Check out the water dispenser is working good condition or not. also check the value. Also the dual water valve did indeed fix the problem of no water in the icemaker. It was very easy to change out. First unplug the refrigerator, turn off the water to the icemaker and then pull out the refrigerator for easy access. Have a small pan ready to catch the water in the tubes. The water valve on my refrigerator was located at the right rear and was screwed via a bracket to a frame member. Remove the fiber or cardboard cover which is about 4'x1' to get to the valve. It might be a good idea to take a digital picture now of the old water valve showing the orientation of the plastic tubes; when you replace it the tubes should have the same orientation so you have no worry about a kink. Remove the copper tubing from the valve with a half inch wrench, then unscrew and remove the two plastic tubes. Drain the tubes in the small pan. Mark the tubes (right and left) so you know where they go on the new valve. Unscrew the entire valve from the frame (two screws) and pull the valve out carefully. Remove the two electric plugs from the old water valve and mark them left and right.
The copper tubing goes back in the new valve but do not use the old compression washer. I cut the tubing off about one inch because the old compression washer would not come off. I also used the new half inch copper nut which came in the kit instead of using the original. Slide the copper nut up the copper tube, slide on the compression washer, then slide the copper tubing down inside the fitting on the new water valve. Screw the copper nut securely with a half inch open end wrench. The copper tube probably was secured to the back of the refrigerator with a bracket so remember to put it back into the bracket; this prevents the tube from getting bent when you are moving the refrigerator back and forth.
Next screw the original plastic tubes (left and right) onto the proper fitting of the new water valve. Be careful not to screw them too tightly; do not use a wrench.
Then plug the electrical connections back into the new water valve, left and right.

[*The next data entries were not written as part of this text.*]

Lemma arena_alloc_refines m A bs size :
  arena_inv m A bs -> 0 <= size < 2 ^ 32 ->
  match (if request size =? 0 then None else a_fit (request size) bs) with
  | None => lxp_arena_alloc m A size = (0, m, A)
  | Some (l1, p, l2) =>
      exists m' A',
        lxp_arena_alloc m A size = (ar_base A + extent l1 + 16, m', A') /\
        arena_inv m' A' (l1 ++ carve false p (request size) ++ l2) /\ same_ctl A A' /\
        forall x, x < ar_base A + extent l1 \/ ar_base A + extent l1 + (16 + p) <= x ->
                  load8 m' x = load8 m x
  end.
Proof.
  intros HI Hs. pose proof (arena_inv_valid _ _ _ HI) as HV.
  destruct HI as (Hb & Hf & Hbm & Hsz & Hsm & Hend & Hwf & He & Hu & Ht).
  unfold lxp_arena_alloc. rewrite HV, Hf. fold (request size).
  destruct (Z.eqb_spec (ar_base A) 0); [lia|]. cbn [orb negb].
  destruct (Z.eqb_spec (request size) 0) as [|Hr0]; [done|].
  destruct (request_spec size Hs) as [|(R1 & R2 & R3)]; [done|].
  replace (ar_base A + ar_size A) with (ar_base A + extent bs) by lia.
  rewrite fit_walk_spec by (done || by apply arena_fuel_enough).
  destruct (a_fit (request size) bs) as [[[l1 p] l2]|] eqn:Efit; [|done].
  apply a_fit_some in Efit as [-> Hp].
  set (need := request size) in *. set (b := ar_base A + extent l1) in *.
  apply Forall_app in Hwf as [W1 [[Wp Wm] W2]%Forall_cons]. simpl in Wp, Wm.
  pose proof (extent_nonneg _ W1). pose proof (extent_nonneg _ W2).
  pose proof (used_bounds _ W1). pose proof (used_bounds _ W2).
  rewrite extent_app in He. rewrite used_of_app in Hu. cbn [extent used_of] in He, Hu.
  unfold UINTPTR_MAX in Hend.
  assert (Hok : hdr_ok m b (p, true)).
  { apply tiles_app in Ht as [_ [? _]]. done. }
  assert (Hbp : b_payload m b = p) by apply Hok.
  rewrite Hbp, (split_block_payload m b p need true) by (done || lia).
  arena_consts. set (fp := if p - need >=? 32 then need else p).
  assert (Hfp : need <= fp <= p) by (unfold fp; destruct (_ >=? _); lia).
  destruct (_ >? _) eqn:Eu; [lia|].
  destruct (carve_facts false p need) as (C1 & C2 & C3); [lia..|].
  do 2 eexists. split; [reflexivity|].
  assert (Hframe : forall x, x < b \/ b + (16 + p) <= x ->
            load8 (set_is_free (split_block m b p need) b 0) x = load8 m x).
  { intros x Hx. rewrite set_is_free_frame by lia.
    apply split_block_frame; [lia|]. unfold split_touch. lia. }
  split; [|split; [done|done]].
  unfold arena_inv, arena_set_used, UINTPTR_MAX. simpl. split_and!; try done.
  - apply Forall_app; split; [done|]. by apply Forall_app.
  - rewrite !extent_app, C2. lia.
  - rewrite !used_of_app, C3. fold fp. lia.
  - apply tiles_replace with (m := m) (mid := [(p, true)]); try done.
    + rewrite C2. simpl. lia.
    + intros x Hx. apply Hframe. simpl in Hx. fold b in Hx. lia.
    + pose proof (split_block_ok m b p need true ltac:(lia) ltac:(lia) Hok) as T.
      unfold carve in *. destruct (p - need >=? 32) eqn:E.
      * destruct T as (T1 & T2 & _). cbn [tiles fst] in *. split_and!; [| |done].
        -- by apply (set_is_free_ok _ _ need true false).
        -- eapply hdr_ok_frame; [|done]. intros; apply set_is_free_frame. lia.
      * destruct T as (T1 & _). split; [|done]. by apply (set_is_free_ok _ _ p true false).
Qed.

(** ** Release *)

(** [x] is a byte of some block header. *)
Definition hdr_byte (base : Z) (bs : list blk) (x : Z) : Prop :=
  exists pre c post, bs = pre ++ c :: post /\ base + extent pre <= x < base + extent pre + 16.

Lemma payload_not_hdr base l1 p f l2 x :
  Forall blk_wf (l1 ++ (p, f) :: l2) ->
  base + extent l1 + 16 <= x < base + extent l1 + 16 + p -> ~ hdr_byte base (l1 ++ (p, f) :: l2) x.
Proof.
  intros Hwf Hx (pre & c & post & Heq & Hr).
  apply Forall_app in Hwf as [W1 [_ W2]%Forall_cons].
  destruct (app_eq_inv _ _ _ _ Heq) as [(k & Hk & Hk2)|(k & Hk & Hk2)].
  - destruct k as [|d k].
    + simpl in Hk2. rewrite app_nil_r in Hk. subst. lia.
    + simpl in Hk2. injection Hk2 as -> ->. subst l1.
      apply Forall_app in W1 as [_ [Wc Wk]%Forall_cons].
      pose proof (extent_nonneg _ Wk). rewrite extent_app in Hx. destruct d as [q g].
      destruct Wc as [Wc _]. cbn [extent fst] in *. lia.
  - subst pre. destruct k as [|d k].
    + rewrite app_nil_r in Hr. lia.
    + simpl in Hk2. injection Hk2 as <- ->. apply Forall_app in W2 as [W2 _].
      pose proof (extent_nonneg _ W2). rewrite extent_app in Hr. cbn [extent] in Hr. lia.
Qed.

Lemma free_forward_spec m b p l2 :
  Forall blk_wf ((p, false) :: l2) -> p + extent l2 < 2 ^ 32 - 32 ->
  tiles m b ((p, false) :: l2) ->
  let m' := free_forward m b (b + (16 + p) + extent l2) in
  let '(p', l2') := a_join_next p l2 in
  tiles m' b ((p', true) :: l2') /\
  forall x, ~ (b <= x < b + 16) -> (l2 = [] \/ ~ (b + 16 + p <= x < b + 16 + p + 16)) ->
            load8 m' x = load8 m x.
Proof.
  intros [[Wp Wm] W2]%Forall_cons Hsz (Hok & Ht). simpl in Wp, Wm.
  pose proof (set_is_free_ok m b p false true Hok) as Hok1. unfold free_forward.
  set (m1 := set_is_free m b 1) in *.
  assert (Hf1 : forall x, x < b + 4 \/ b + 8 <= x -> load8 m1 x = load8 m x)
    by (intros; by apply set_is_free_frame).
  assert (Hp1 : b_payload m1 b = p) by apply Hok1. rewrite Hp1. arena_consts. cbn [fst] in Ht.
  destruct l2 as [|[q [|]] t].
  - simpl. destruct (_ <? _) eqn:E; [lia|]. split; [done|]. intros; apply Hf1; lia.
  - assert (Ht1 : tiles m1 (b + 16 + p) ((q, true) :: t)).
    { eapply tiles_frame; [done| |done]. intros. apply Hf1. lia. }
    destruct Ht1 as [(Q1 & Q2 & Q3) Ht1]. cbn [fst snd] in *. rewrite Q1, Q2.
    apply Forall_cons in W2 as [[Wq Wqm] W2]. pose proof (extent_nonneg _ W2).
    cbn [extent a_join_next fst] in *.
    destruct (_ <? _) eqn:E; [|lia]. cbn [andb b2z Z.eqb negb].
    assert (Hf2 : forall x, x < b \/ b + 12 <= x < b + 16 + p \/ b + 16 + p + 16 <= x ->
        load8 (set_magic (set_payload m1 b (p + (16 + q))) (b + 16 + p) 0) x = load8 m1 x).
    { intros. rewrite set_magic_frame by lia. apply set_payload_frame. lia. }
    split; [split|].
    + eapply hdr_ok_frame; [|apply (set_payload_ok m1 b p (p + (16 + q)) true); [lia|done]].
      intros. apply set_magic_frame. lia.
    + cbn [fst]. replace (b + 16 + (p + (16 + q))) with (b + 16 + p + 16 + q) by lia.
      eapply tiles_frame; [done| |done]. intros. apply Hf2. lia.
    + intros x Hx [|Hn]; [done|]. rewrite Hf2 by lia. apply Hf1. lia.
  - assert (Ht1 : tiles m1 (b + 16 + p) ((q, false) :: t)).
    { eapply tiles_frame; [done| |done]. intros. apply Hf1. lia. }
    pose proof Ht1 as [(Q1 & Q2 & Q3) _]. cbn [fst snd] in *. rewrite Q2.
    cbn [b2z Z.eqb negb]. rewrite andb_false_r. cbn [a_join_next].
    split; [done|]. intros; apply Hf1; lia.
Qed.

Definition prev_of (base : Z) (l1 : list blk) : option Z :=
  match last l1 with
  | None => None
  | Some r => Some (base + extent l1 - 16 - r.1)
  end.

Lemma free_backward_spec m base l1 p l2 :
  Forall blk_wf (l1 ++ (p, true) :: l2) -> extent (l1 ++ (p, true) :: l2) < 2 ^ 32 ->
  tiles m base (l1 ++ (p, true) :: l2) ->
  let m' := free_backward m (prev_of base l1) (base + extent l1) in
  tiles m' base (a_join_prev l1 p ++ l2) /\
  forall x, ~ hdr_byte base (l1 ++ (p, true) :: l2) x -> load8 m' x = load8 m x.
Proof.
  intros Hwf Hsz Ht. unfold prev_of, a_join_prev, free_backward.
  destruct l1 as [|[r fr] l1 _] using rev_ind; [simpl; done|].
  rewrite last_snoc, removelast_last.
  replace ((l1 ++ [(r, fr)]) ++ (p, true) :: l2) with (l1 ++ (r, fr) :: (p, true) :: l2) in *
    by (by rewrite <- app_assoc).
  cbn [app fst] in *.
  apply Forall_app in Hwf as [W1 [[Wr Wrm] [[Wp Wpm] W2]%Forall_cons]%Forall_cons].
  cbn [fst] in *.
  pose proof (extent_nonneg _ W1). pose proof (extent_nonneg _ W2).
  rewrite !extent_app in *. cbn [extent] in *.
  set (a := base + extent l1). set (b := base + (extent l1 + (16 + r + 0))).
  replace (b - 16 - r) with a by lia.
  pose proof Ht as (T1 & (R1 & R2 & R3) & (P1 & P2 & P3) & T2)%tiles_app.
  cbn [fst snd] in *. fold a in R1, R2, R3, P1, P2, P3, T2.
  replace (a + 16 + r) with b in P1, P2, P3, T2 by lia.
  rewrite R1, R2, P1. arena_consts.
  destruct fr; cbn [b2z Z.eqb negb]; [|by rewrite <- !app_assoc].
  assert (Hf : forall x, x < a \/ a + 4 <= x < b \/ b + 12 <= x ->
      load8 (set_magic (set_payload m a (r + (16 + p))) b 0) x = load8 m x).
  { intros. rewrite set_magic_frame by lia. apply set_payload_frame. lia. }
  split.
  - apply tiles_app. rewrite extent_app. cbn [extent].
    replace (base + (extent l1 + (16 + (r + (16 + p)) + 0))) with (b + 16 + p) by lia.
    split; [apply tiles_app; split|].
    + eapply tiles_frame; [done| |done]. intros. apply Hf. lia.
    + fold a. split; [|done].
      eapply hdr_ok_frame; [|apply (set_payload_ok m a r (r + (16 + p)) true); [lia|done]].
      intros. apply set_magic_frame. lia.
    + eapply tiles_frame; [done| |done]. intros. apply Hf. lia.
  - intros x Hx. apply Hf.
    assert (~ (a <= x < a + 16)).
    { intros ?. apply Hx. exists l1, (r, true), ((p, true) :: l2). split; [done|lia]. }
    assert (~ (b <= x < b + 16)); [|lia].
    intros ?. apply Hx. exists (l1 ++ [(r, true)]), (p, true), l2.
    rewrite <- app_assoc, extent_app. cbn [extent]. split; [done|lia].
Qed.

Lemma a_join_next_facts p l2 p' l2' :
  a_join_next p l2 = (p', l2') -> blk_wf (p, true) -> Forall blk_wf l2 ->
  blk_wf (p', true) /\ Forall blk_wf l2' /\ p' + extent l2' = p + extent l2 /\
  used_of l2' = used_of l2.
Proof.
  intros H [Wp Wm] W2. simpl in Wp, Wm. unfold a_join_next in H.
  destruct l2 as [|[q [|]] t]; injection H as <- <-; cbn [extent used_of].
  - split_and!; try done; split; simpl; lia.
  - apply Forall_cons in W2 as [[Wq Wqm] W2]. simpl in Wq, Wqm.
    split_and!; try done; [split; simpl; lia|lia].
  - split_and!; try done; split; simpl; lia.
Qed.

Lemma a_join_prev_facts l1 p :
  Forall blk_wf l1 -> blk_wf (p, true) ->
  Forall blk_wf (a_join_prev l1 p) /\ extent (a_join_prev l1 p) = extent l1 + (16 + p) /\
  used_of (a_join_prev l1 p) = used_of l1.
Proof.
  intros W1 [Wp Wm]. simpl in Wp, Wm. unfold a_join_prev.
  destruct l1 as [|[r fr] l1 _] using rev_ind.
  - simpl. split_and!; try lia. repeat constructor; simpl; lia.
  - rewrite last_snoc, removelast_last. apply Forall_app in W1 as [W1 [[Wr Wrm] _]%Forall_cons].
    simpl in Wr, Wrm. destruct fr; rewrite !extent_app, !used_of_app; cbn [extent used_of].
    + split_and!; try lia. apply Forall_app. split; [done|]. repeat constructor; simpl; lia.
    + split_and!; try lia. rewrite <- app_assoc. apply Forall_app. split; [done|].
      repeat constructor; simpl; lia.
Qed.

Lemma hdr_byte_forward base l1 p l2 p' l2' x :
  a_join_next p l2 = (p', l2') -> blk_wf (p, true) -> Forall blk_wf l2 ->
  hdr_byte base (l1 ++ (p', true) :: l2') x -> hdr_byte base (l1 ++ (p, false) :: l2) x.
Proof.
  intros Hj [Wp _] W2 (pre & c & post & Heq & Hr). simpl in Wp.
  destruct (app_eq_inv _ _ _ _ Heq) as [(k & -> & Hk2)|(k & -> & Hk2)].
  - destruct k as [|d k]; simpl in Hk2; injection Hk2 as -> ->.
    + exists pre, (p, false), l2. rewrite app_nil_r. done.
    + exists pre, d, (k ++ (p, false) :: l2). rewrite <- app_assoc. done.
  - destruct k as [|d k]; simpl in Hk2.
    + rewrite app_nil_r in Hr. exists l1, (p, false), l2. done.
    + injection Hk2 as <- ->. rewrite extent_app in Hr. cbn [extent] in Hr.
      unfold a_join_next in Hj. destruct l2 as [|[q [|]] t]; injection Hj as <- Hj.
      * by destruct k.
      * subst t. exists (l1 ++ (p, false) :: (q, true) :: k), c, post.
        rewrite <- app_assoc, extent_app. cbn [extent app]. split; [done|lia].
      * exists (l1 ++ (p, false) :: k), c, post.
        rewrite <- app_assoc, extent_app, Hj. cbn [extent app]. split; [done|lia].
Qed.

Carefully push everything back inside the bottom of the refrigerator and screw it back to the frame. Take a look at your picture and make sure the tubes are oriented properly. That's it. Turn the water back on the copper feed tube, plug it in, and make sure nothing leaks.
Replace the fiberboard and push the refrigerator back to the wall. If the icemaker does not start immediately, put about 1/2 cup of water in the tray and let it restart the cycle. It will freeze the water, eject the cubes, and then magically water will flow back into the itray. ThanksGood Luck
EVERYONE WANTS TO MAKE EVERYTHING PLASTIC THESE DAYS. REMOVE PLASTIC LINE AND REPLACE WITH 1/4" FLEXIBLE COPPER ( ANY KIND ) JUST PICKUP A SMALL ROLL AT A HARDWARE STORE. MAKE SURE YOU GET A COUPLE OF FITTINGS, NUTS AND/OR FERRELS. HOPE THIS HELPS, JODY
I had this with a Kitchenaid Superba and wanted to get rid of the filter holder assembly entirely as I have an undersink unit which serves the fridge. I removed the plastic line (nut) at the back of the fridge (which led to the filter holder at the front) where the flexible copper tubing inserted (this was a 3/8' compression fitting-plastic) and also the returning line (1/4" copper compression nut on a plastic line) at the manifold (again in the back of the fridge) where it gets split between the water line and the ice line. I then just connected the 1/4" flexible copper directly to the manifold (1/4" nut, compression sleeve, male-male connector) using a pre-made 1/4" flexible compression line. Sounds complicated but after seeing how the water routes it was fairly quick work.